→ **SUPPLIED MATERIAL**
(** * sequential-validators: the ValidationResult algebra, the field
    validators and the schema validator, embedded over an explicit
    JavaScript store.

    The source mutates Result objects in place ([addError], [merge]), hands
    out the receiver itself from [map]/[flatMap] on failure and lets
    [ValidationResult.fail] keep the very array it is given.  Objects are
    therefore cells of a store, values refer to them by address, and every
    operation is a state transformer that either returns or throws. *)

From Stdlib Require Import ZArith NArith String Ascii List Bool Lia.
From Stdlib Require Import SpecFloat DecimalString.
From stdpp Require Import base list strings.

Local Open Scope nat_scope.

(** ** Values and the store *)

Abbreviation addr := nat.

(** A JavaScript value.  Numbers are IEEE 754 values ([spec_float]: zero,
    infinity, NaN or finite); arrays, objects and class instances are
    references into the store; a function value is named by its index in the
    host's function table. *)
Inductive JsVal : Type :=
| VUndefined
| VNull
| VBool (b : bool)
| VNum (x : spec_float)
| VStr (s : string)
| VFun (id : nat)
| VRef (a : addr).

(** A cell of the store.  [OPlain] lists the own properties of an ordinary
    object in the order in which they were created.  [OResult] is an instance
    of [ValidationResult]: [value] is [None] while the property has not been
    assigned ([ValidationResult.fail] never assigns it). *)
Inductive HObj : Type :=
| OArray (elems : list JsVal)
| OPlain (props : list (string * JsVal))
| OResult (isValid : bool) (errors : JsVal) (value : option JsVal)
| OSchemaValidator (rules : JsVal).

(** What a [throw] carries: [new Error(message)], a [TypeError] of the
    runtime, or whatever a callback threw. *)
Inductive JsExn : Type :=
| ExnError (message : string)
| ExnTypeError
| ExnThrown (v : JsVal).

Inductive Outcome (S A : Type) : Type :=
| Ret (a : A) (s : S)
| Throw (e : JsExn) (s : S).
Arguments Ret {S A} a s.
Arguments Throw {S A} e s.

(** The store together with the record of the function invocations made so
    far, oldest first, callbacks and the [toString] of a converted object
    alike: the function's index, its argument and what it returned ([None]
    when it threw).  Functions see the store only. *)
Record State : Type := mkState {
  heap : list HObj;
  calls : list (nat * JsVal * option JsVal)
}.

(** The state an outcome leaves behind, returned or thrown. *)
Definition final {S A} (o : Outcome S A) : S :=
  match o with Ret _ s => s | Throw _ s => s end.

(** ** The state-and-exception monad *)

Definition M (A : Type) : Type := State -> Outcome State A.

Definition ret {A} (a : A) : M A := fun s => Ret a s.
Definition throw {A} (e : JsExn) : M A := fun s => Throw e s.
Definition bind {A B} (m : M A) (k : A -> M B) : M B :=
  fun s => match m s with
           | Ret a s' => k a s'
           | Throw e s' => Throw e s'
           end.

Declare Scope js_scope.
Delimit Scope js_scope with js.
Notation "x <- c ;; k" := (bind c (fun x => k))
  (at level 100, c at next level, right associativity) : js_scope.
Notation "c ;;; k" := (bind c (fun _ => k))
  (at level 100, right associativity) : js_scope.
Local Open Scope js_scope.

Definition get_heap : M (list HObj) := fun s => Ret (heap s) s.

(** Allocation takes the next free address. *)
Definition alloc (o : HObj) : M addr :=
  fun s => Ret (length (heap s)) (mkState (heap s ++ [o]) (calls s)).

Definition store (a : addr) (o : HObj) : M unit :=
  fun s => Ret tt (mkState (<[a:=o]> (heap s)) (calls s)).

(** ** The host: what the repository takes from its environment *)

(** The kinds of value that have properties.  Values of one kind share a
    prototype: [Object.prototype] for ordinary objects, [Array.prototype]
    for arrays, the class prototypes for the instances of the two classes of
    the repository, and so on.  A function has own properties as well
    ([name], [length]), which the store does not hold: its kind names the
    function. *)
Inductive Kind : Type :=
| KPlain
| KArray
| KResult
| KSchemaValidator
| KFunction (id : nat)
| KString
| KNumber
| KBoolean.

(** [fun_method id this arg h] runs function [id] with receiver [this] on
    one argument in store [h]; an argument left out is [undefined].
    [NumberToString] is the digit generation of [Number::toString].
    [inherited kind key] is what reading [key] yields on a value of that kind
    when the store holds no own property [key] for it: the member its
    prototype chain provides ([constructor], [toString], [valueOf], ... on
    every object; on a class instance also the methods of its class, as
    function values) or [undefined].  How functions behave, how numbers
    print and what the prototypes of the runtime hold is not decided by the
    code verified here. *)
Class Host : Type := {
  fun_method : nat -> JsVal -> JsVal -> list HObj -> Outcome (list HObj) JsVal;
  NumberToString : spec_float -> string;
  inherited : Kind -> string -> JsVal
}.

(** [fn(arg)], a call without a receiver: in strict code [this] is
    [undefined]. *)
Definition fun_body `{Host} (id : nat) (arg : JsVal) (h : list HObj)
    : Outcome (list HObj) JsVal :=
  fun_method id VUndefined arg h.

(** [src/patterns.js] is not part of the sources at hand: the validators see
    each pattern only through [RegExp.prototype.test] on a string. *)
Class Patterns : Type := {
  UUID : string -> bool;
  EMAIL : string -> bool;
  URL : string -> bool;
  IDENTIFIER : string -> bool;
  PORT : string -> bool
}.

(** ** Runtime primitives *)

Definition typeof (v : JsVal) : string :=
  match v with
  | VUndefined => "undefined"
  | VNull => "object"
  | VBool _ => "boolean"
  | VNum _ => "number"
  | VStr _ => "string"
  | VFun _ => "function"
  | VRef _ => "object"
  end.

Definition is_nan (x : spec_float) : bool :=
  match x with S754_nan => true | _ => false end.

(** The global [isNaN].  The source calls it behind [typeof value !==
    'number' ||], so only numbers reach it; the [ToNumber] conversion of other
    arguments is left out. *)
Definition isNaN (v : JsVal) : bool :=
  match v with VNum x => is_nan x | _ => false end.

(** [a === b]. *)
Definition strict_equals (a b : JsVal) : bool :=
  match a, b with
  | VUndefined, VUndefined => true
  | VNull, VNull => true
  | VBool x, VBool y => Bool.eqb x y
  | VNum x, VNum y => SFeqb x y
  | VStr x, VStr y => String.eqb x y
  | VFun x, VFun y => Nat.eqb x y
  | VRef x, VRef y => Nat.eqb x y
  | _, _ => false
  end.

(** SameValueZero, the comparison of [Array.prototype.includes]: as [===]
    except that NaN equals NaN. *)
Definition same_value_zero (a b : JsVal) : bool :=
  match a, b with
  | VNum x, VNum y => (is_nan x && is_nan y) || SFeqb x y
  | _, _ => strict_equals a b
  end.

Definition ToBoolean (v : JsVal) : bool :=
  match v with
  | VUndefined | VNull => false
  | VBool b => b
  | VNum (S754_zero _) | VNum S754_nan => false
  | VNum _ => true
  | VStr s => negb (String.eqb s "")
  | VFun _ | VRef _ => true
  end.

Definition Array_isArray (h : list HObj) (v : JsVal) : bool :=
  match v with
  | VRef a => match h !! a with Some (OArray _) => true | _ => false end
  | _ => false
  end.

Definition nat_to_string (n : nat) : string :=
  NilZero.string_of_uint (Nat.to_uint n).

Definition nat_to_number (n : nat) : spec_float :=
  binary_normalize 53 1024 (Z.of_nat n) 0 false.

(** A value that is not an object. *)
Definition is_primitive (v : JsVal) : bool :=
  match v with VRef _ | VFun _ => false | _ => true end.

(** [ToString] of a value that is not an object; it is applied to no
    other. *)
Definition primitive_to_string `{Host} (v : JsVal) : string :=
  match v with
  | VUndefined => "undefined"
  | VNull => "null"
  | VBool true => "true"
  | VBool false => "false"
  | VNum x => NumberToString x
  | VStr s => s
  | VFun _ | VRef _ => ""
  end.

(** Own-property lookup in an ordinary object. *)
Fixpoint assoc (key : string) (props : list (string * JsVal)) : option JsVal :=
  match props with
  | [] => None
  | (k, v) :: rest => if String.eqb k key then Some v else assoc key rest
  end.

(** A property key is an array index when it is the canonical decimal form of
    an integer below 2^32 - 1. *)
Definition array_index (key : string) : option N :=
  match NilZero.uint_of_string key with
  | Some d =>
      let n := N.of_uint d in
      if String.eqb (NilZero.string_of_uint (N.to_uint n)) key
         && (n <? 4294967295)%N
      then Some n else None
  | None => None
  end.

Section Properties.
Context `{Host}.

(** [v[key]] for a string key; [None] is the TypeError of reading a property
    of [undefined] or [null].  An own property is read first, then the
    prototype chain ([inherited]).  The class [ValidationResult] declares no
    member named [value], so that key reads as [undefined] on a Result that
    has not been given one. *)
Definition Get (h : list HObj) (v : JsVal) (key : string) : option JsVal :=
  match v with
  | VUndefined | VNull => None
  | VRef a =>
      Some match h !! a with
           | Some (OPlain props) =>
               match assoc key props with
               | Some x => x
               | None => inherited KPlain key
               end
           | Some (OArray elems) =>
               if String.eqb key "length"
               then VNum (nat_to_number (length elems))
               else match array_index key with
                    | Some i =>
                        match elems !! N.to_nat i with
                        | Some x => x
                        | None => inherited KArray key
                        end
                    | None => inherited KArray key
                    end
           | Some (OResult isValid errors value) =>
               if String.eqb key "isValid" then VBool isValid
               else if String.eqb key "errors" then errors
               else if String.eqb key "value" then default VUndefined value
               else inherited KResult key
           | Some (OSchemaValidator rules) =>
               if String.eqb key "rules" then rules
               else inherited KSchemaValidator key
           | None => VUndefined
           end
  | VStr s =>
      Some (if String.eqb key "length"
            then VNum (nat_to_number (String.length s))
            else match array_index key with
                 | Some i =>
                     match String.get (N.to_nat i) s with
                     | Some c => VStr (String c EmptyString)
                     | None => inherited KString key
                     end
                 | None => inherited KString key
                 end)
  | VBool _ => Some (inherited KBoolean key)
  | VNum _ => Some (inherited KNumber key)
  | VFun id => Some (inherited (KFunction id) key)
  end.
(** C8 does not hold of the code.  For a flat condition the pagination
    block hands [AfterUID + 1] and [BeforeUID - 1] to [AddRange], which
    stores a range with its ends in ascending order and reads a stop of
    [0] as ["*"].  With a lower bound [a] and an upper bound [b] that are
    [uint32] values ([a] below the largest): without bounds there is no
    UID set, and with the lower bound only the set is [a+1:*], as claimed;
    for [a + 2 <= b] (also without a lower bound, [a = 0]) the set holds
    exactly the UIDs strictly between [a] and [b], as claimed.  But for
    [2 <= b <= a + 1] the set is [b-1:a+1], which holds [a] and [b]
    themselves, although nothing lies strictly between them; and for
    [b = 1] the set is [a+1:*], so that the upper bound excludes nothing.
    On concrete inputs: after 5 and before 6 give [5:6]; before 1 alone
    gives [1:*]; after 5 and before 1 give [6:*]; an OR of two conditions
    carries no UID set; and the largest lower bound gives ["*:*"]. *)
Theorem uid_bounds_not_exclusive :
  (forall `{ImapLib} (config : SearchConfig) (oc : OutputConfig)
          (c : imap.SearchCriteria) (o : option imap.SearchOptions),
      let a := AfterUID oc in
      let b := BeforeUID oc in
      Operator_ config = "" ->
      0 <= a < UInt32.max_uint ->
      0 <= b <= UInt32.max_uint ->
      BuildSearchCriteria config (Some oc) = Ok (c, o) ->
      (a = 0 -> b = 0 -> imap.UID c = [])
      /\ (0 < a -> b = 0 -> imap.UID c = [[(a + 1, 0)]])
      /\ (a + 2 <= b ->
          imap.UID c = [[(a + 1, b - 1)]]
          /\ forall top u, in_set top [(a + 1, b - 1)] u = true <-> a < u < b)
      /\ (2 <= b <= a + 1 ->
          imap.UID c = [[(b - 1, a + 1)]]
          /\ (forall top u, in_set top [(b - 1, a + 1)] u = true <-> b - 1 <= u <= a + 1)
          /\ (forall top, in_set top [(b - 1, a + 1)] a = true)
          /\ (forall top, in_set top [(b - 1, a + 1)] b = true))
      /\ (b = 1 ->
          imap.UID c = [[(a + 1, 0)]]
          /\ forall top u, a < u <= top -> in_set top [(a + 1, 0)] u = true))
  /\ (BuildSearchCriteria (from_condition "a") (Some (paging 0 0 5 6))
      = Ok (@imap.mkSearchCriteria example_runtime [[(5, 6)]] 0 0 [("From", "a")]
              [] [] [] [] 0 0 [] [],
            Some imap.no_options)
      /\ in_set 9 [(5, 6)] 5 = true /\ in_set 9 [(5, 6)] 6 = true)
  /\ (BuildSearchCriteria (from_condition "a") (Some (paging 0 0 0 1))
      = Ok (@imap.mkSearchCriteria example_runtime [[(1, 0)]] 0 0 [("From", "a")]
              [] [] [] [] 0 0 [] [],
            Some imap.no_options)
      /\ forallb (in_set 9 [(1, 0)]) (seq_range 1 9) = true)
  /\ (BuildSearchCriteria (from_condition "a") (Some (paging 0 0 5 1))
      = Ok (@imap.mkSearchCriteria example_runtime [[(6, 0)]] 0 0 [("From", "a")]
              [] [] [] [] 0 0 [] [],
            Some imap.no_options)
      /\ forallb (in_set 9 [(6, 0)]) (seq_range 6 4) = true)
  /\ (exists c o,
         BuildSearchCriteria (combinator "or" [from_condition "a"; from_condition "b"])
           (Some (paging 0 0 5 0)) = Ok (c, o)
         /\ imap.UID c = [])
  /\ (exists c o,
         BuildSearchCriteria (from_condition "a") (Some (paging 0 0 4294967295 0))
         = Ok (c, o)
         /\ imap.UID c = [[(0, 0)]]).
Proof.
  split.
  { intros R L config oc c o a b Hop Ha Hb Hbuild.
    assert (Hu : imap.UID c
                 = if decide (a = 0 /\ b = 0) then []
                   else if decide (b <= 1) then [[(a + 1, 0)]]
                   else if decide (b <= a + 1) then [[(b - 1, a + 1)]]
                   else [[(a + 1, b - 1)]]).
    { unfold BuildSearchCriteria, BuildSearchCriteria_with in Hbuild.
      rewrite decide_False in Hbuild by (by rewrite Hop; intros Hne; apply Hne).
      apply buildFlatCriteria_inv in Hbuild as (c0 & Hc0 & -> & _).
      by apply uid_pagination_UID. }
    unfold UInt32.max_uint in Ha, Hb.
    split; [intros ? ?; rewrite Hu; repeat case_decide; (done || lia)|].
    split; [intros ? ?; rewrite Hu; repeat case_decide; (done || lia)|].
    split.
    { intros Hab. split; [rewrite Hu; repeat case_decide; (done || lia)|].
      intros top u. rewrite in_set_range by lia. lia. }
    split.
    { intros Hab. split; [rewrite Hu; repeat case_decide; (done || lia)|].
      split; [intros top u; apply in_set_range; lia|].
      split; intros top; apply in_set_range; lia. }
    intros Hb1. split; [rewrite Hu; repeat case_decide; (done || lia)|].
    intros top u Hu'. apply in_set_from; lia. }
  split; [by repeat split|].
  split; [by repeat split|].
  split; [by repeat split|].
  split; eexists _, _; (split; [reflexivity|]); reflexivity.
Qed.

→ **EXERCISE INSTRUCTIONS**
From the records above, pull every line that carries the word "validators".

→ **TASK OUTPUT**
(** * sequential-validators: the ValidationResult algebra, the field
    validators and the schema validator, embedded over an explicit
(** [src/patterns.js] is not part of the sources at hand: the validators see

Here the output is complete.